EXTRACTED DATA:
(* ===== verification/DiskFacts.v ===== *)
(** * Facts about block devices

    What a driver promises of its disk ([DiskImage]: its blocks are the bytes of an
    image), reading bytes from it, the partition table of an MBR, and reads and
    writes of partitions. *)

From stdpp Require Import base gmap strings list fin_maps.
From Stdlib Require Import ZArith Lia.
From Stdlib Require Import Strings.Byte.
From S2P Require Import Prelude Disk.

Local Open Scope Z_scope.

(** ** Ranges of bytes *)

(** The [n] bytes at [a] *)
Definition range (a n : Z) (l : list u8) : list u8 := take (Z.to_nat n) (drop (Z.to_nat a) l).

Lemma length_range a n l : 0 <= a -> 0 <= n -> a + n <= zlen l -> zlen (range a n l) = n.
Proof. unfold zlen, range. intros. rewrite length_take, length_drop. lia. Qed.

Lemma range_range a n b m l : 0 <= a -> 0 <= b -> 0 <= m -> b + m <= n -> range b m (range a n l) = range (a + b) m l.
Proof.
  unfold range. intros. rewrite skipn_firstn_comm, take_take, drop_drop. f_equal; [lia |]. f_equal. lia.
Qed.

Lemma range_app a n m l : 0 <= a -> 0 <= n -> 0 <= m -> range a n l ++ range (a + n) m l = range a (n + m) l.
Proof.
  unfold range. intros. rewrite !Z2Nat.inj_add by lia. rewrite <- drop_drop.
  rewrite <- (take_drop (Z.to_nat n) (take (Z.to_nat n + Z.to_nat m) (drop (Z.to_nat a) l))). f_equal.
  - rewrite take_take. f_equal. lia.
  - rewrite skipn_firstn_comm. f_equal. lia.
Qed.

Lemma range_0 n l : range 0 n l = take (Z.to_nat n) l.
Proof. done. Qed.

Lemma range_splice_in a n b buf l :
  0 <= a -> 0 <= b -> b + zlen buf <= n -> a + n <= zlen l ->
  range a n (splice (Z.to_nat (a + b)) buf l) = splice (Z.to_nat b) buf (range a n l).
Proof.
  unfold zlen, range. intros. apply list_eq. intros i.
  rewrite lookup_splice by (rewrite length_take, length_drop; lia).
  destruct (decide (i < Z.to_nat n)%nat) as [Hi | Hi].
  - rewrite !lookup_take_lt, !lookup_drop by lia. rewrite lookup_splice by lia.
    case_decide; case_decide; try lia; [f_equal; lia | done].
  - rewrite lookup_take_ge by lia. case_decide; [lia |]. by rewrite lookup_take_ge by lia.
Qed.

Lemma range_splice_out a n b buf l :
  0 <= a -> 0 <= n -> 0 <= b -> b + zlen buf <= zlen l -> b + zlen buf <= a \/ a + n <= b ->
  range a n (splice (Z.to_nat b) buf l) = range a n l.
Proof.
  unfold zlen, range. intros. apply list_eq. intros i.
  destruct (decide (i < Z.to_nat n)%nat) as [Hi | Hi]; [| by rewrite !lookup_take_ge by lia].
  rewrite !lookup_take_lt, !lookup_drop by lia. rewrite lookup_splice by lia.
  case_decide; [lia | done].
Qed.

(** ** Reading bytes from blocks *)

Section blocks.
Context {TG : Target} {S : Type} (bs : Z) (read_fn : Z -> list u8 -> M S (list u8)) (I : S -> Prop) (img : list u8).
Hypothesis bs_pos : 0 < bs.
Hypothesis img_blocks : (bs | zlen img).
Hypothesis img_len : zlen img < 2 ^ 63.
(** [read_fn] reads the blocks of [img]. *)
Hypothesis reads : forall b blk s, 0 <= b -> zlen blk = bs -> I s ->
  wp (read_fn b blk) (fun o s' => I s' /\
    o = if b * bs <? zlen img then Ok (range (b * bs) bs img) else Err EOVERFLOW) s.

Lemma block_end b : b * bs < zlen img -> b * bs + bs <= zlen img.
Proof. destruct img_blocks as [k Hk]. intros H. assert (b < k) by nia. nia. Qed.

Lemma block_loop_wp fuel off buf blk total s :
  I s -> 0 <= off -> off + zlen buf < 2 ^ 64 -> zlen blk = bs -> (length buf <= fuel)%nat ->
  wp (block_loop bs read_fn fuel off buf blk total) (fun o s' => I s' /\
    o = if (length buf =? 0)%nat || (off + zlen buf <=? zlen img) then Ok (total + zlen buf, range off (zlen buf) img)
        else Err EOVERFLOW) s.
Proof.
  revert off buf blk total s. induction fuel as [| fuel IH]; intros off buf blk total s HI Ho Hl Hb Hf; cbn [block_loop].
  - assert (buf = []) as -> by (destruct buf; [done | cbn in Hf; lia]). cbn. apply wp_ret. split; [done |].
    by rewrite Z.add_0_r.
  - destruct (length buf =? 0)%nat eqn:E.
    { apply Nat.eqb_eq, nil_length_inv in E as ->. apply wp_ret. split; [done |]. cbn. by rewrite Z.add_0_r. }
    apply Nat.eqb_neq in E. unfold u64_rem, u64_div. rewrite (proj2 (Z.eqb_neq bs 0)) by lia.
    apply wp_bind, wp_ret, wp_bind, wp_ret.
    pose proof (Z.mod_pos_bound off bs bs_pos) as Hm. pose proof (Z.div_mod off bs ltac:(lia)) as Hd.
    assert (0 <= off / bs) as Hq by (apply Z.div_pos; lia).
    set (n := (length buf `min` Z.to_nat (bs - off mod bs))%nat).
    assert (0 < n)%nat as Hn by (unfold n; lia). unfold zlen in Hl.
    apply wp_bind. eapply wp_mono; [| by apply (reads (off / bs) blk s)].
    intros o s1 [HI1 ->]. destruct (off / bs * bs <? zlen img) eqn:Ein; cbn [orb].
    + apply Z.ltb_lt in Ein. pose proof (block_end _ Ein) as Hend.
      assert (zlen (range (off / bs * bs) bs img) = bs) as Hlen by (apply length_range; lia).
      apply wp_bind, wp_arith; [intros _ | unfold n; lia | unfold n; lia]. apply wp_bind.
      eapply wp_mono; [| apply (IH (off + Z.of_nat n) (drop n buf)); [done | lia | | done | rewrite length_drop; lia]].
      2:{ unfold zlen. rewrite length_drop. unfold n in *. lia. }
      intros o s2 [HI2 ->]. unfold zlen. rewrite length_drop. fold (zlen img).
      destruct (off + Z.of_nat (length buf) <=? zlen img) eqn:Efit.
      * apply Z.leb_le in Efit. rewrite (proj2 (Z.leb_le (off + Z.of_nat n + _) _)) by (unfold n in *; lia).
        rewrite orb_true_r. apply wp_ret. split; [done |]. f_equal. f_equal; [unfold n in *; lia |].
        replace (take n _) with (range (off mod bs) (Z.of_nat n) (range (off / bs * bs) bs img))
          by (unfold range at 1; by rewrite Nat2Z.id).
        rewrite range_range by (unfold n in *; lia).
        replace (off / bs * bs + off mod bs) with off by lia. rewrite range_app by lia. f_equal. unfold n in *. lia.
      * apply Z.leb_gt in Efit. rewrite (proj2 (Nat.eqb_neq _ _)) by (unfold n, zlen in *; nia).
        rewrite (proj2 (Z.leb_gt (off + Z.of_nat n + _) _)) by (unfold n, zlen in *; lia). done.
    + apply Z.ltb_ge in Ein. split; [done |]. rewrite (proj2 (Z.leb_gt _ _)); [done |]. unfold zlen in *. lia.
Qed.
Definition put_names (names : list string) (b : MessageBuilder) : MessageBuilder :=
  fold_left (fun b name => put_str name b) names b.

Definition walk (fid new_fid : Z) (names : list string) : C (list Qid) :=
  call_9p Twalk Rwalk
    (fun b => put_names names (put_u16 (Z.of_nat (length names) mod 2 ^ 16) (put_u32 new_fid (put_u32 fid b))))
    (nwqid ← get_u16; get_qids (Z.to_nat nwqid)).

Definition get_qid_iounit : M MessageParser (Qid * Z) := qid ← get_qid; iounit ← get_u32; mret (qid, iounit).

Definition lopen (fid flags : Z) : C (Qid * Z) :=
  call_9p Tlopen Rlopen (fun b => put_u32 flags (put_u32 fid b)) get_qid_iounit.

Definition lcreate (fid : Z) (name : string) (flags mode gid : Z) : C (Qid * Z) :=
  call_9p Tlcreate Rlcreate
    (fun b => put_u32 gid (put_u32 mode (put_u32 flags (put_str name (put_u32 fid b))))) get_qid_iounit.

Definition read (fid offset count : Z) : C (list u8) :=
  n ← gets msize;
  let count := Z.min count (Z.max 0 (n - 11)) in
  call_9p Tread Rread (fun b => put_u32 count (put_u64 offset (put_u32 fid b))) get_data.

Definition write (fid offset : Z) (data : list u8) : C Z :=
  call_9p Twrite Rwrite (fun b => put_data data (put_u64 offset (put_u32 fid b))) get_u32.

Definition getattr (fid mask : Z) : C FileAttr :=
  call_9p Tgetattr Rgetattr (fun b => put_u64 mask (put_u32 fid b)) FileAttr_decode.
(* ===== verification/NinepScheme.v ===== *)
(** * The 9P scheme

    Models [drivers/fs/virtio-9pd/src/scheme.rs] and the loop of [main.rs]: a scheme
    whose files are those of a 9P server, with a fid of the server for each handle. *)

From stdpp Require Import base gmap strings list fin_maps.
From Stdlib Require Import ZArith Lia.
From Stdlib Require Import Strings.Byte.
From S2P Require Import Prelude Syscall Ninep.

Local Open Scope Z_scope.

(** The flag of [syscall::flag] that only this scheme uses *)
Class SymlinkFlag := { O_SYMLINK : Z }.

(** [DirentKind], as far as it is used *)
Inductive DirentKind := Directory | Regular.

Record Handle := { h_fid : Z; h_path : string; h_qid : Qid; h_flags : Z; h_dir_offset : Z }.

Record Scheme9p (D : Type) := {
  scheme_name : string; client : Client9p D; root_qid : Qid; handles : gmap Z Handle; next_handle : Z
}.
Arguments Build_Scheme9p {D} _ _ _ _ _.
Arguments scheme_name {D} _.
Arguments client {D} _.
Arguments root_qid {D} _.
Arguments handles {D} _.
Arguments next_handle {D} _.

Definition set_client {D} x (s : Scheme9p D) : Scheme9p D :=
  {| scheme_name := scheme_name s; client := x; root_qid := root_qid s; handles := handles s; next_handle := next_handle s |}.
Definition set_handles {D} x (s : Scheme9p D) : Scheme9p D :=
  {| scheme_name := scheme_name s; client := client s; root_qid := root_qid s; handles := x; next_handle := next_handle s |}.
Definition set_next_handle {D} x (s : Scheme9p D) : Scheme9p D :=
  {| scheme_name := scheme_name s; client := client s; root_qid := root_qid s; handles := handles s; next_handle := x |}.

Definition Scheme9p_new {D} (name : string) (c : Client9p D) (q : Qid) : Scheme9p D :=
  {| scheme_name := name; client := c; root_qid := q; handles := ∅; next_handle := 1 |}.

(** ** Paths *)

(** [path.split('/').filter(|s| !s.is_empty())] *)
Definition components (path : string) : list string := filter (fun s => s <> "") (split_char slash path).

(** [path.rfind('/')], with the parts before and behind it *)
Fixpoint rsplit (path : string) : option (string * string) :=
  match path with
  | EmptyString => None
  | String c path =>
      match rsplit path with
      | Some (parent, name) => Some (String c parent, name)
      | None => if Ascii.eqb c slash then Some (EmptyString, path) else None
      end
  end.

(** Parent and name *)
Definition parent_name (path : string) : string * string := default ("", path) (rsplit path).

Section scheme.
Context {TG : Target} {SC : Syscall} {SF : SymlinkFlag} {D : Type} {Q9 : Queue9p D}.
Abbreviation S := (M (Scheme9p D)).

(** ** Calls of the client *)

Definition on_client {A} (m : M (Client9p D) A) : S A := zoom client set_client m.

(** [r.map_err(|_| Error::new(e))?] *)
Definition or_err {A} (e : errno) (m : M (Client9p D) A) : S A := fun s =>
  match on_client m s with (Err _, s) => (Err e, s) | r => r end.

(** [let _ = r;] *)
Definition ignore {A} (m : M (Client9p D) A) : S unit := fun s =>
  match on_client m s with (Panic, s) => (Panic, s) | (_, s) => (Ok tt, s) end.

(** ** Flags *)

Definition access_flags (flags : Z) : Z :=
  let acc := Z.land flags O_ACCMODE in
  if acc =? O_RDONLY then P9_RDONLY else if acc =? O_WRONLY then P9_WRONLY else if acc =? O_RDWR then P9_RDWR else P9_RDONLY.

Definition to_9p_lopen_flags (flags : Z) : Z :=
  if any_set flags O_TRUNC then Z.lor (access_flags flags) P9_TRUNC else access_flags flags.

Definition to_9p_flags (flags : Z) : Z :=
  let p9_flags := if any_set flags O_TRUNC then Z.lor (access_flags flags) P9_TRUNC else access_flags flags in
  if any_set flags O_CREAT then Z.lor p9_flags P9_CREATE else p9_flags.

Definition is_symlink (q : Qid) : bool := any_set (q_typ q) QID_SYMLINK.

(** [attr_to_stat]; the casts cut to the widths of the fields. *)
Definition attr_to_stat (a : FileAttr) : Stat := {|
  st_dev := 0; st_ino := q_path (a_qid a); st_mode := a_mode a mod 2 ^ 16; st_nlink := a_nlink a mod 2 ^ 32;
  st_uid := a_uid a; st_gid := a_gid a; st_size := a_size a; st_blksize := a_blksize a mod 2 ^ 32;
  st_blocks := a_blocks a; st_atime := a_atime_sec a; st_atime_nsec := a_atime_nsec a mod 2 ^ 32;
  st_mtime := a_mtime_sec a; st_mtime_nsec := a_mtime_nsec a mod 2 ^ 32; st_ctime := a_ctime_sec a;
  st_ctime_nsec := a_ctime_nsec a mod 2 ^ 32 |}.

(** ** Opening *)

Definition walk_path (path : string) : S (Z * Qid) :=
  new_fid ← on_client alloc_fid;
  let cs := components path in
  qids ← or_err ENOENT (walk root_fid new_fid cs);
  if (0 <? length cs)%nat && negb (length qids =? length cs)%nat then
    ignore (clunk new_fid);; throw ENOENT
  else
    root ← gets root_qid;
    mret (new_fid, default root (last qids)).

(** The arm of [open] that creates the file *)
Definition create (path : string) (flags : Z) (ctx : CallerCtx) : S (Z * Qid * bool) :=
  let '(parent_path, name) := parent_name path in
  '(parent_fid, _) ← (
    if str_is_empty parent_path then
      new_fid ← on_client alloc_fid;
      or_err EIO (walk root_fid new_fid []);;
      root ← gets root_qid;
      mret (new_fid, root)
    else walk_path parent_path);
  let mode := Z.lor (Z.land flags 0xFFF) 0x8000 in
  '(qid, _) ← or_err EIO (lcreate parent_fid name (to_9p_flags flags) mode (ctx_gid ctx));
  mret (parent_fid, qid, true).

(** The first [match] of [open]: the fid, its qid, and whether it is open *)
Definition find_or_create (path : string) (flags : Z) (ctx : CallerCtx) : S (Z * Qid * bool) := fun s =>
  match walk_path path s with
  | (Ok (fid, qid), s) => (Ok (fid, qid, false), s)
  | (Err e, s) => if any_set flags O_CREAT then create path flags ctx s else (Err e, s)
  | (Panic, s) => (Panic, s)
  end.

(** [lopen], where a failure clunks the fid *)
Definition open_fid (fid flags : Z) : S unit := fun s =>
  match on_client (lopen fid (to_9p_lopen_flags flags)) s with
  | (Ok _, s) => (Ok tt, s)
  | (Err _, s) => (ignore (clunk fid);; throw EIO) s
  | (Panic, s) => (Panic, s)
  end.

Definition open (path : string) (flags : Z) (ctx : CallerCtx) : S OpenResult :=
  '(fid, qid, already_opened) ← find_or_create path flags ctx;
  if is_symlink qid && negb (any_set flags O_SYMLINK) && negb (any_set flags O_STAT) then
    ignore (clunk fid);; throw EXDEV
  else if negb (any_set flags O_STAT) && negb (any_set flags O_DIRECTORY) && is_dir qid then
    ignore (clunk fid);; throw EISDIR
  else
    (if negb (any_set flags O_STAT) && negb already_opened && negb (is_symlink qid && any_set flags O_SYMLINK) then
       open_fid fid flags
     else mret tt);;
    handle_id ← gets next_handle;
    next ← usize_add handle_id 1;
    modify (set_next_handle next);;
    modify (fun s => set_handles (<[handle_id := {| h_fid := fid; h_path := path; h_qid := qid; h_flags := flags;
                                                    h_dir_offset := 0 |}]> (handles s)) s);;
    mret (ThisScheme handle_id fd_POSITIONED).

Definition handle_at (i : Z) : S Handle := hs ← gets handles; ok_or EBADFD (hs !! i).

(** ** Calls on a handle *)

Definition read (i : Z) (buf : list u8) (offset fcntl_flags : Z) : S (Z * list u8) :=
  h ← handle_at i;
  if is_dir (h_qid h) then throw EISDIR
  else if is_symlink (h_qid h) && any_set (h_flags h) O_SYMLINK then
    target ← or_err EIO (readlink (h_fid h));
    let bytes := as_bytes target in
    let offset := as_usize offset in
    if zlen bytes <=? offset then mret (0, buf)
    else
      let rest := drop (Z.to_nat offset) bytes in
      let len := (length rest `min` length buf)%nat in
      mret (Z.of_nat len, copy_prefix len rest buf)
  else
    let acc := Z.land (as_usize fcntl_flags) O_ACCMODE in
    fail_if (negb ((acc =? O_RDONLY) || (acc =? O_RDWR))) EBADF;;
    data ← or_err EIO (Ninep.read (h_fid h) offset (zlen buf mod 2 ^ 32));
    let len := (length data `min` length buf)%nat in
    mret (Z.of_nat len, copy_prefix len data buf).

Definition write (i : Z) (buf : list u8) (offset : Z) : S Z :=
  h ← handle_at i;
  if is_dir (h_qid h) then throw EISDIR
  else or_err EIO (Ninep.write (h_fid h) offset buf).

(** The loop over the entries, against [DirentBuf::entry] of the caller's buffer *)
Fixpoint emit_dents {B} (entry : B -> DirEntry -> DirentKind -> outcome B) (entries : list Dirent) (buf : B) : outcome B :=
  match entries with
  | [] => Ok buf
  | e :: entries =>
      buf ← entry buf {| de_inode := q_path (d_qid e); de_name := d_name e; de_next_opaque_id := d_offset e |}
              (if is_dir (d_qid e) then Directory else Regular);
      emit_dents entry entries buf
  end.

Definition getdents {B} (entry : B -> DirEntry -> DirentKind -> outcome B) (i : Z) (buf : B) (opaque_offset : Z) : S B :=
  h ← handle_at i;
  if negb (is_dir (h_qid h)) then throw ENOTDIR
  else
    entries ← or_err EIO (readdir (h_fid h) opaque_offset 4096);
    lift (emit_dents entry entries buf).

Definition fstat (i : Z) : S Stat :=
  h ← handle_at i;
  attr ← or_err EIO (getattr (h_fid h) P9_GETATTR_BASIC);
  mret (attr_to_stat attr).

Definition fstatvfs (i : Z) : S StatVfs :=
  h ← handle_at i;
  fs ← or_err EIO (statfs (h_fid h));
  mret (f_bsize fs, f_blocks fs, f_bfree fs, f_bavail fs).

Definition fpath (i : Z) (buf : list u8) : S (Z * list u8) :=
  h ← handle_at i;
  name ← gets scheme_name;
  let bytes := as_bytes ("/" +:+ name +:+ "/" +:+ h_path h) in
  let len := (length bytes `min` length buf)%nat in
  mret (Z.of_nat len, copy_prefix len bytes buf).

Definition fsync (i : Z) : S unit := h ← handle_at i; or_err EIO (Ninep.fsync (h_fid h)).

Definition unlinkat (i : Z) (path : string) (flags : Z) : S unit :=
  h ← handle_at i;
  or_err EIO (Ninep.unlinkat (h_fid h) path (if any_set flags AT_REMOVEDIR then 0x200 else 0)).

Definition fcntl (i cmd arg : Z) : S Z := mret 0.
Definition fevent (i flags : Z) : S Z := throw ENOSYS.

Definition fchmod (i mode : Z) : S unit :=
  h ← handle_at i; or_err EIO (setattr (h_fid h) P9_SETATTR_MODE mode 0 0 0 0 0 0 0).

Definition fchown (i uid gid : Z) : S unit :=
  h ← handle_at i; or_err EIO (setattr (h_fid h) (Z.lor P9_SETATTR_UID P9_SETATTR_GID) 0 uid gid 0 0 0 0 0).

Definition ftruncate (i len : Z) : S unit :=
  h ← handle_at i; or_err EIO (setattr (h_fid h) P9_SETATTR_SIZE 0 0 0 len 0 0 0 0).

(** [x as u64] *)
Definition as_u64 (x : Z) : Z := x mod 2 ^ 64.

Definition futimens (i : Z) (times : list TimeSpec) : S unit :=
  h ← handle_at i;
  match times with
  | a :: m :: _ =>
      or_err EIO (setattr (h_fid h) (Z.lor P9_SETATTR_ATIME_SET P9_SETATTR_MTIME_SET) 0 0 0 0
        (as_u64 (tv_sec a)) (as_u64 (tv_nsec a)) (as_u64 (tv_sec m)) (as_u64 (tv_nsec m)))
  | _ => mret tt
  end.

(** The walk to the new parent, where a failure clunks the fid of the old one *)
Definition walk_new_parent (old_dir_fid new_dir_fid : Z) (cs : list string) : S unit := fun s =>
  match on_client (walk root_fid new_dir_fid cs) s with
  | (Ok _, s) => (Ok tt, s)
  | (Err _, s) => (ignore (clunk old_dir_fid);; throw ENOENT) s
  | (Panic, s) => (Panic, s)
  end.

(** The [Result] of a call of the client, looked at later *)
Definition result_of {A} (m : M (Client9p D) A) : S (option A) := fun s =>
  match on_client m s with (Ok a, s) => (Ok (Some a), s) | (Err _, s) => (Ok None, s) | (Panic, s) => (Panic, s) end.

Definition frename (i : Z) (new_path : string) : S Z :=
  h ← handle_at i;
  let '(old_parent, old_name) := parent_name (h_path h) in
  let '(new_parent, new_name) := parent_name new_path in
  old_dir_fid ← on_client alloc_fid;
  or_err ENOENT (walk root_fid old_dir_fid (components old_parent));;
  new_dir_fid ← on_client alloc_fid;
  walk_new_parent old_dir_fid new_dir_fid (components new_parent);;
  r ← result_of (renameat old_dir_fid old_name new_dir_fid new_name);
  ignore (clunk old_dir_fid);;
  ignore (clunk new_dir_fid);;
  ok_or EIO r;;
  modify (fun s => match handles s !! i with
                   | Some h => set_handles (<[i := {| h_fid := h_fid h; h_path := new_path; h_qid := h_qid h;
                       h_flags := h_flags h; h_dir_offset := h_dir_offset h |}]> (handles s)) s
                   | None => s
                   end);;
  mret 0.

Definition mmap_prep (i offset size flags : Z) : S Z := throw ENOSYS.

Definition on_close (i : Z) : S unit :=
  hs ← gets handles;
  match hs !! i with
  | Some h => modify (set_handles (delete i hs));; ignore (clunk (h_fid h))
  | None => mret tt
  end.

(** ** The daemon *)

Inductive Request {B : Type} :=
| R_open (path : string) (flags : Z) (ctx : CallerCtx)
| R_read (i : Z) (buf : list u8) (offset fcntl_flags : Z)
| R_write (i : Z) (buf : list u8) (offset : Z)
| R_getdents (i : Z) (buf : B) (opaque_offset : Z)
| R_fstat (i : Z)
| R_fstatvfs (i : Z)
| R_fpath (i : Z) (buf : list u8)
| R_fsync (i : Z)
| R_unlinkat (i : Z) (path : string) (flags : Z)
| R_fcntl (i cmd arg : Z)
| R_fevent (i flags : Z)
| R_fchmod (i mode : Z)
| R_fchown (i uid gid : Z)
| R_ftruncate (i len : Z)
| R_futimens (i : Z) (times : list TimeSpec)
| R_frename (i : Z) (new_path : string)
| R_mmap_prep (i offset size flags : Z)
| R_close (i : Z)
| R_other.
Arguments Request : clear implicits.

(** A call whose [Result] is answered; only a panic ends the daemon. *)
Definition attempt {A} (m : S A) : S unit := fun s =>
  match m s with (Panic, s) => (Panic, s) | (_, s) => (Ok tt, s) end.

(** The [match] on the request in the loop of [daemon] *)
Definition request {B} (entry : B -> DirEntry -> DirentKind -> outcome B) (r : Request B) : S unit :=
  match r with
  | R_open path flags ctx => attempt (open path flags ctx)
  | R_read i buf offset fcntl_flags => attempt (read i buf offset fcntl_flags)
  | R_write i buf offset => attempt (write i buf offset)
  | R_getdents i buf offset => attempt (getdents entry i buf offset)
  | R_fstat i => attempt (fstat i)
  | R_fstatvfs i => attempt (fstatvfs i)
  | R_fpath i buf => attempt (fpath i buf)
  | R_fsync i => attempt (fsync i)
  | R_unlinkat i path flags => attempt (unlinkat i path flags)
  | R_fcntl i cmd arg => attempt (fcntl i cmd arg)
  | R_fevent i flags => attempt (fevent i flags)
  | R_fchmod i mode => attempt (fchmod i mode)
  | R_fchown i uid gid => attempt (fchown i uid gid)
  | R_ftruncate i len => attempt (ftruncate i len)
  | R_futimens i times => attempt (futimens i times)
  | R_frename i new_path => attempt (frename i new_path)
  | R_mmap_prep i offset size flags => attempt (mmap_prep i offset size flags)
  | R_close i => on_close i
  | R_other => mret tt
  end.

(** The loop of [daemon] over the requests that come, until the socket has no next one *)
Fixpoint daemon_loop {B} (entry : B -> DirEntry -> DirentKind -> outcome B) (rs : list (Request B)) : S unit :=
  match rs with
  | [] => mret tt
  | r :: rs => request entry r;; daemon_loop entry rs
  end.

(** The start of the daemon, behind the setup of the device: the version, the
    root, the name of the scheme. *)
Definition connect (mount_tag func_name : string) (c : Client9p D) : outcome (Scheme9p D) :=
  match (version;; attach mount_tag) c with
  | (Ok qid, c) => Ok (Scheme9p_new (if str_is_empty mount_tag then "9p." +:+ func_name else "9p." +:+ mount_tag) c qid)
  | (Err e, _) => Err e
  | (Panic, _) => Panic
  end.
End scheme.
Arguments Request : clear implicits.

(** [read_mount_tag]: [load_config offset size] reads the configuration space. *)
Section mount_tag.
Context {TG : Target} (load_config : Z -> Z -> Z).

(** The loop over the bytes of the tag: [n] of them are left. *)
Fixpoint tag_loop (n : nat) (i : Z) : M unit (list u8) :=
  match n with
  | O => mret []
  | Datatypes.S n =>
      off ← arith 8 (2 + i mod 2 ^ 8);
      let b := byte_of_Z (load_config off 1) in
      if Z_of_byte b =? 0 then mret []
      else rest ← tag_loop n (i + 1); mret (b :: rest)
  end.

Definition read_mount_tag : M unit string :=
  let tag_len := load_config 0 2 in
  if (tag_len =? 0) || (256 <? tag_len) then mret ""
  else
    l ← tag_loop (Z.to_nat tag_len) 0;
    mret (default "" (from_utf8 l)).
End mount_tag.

WORK TO COMPLETE:
Taking the material above, extract exactly and only the lines from the line with "Definition fstat (i" to the line with "mret (f_bsize fs, f_blocks", inclusive of both.

OUTPUT OF THE TASK:
Definition fstat (i : Z) : S Stat :=
  h ← handle_at i;
  attr ← or_err EIO (getattr (h_fid h) P9_GETATTR_BASIC);
  mret (attr_to_stat attr).

Definition fstatvfs (i : Z) : S StatVfs :=
  h ← handle_at i;
  fs ← or_err EIO (statfs (h_fid h));
  mret (f_bsize fs, f_blocks fs, f_bfree fs, f_bavail fs).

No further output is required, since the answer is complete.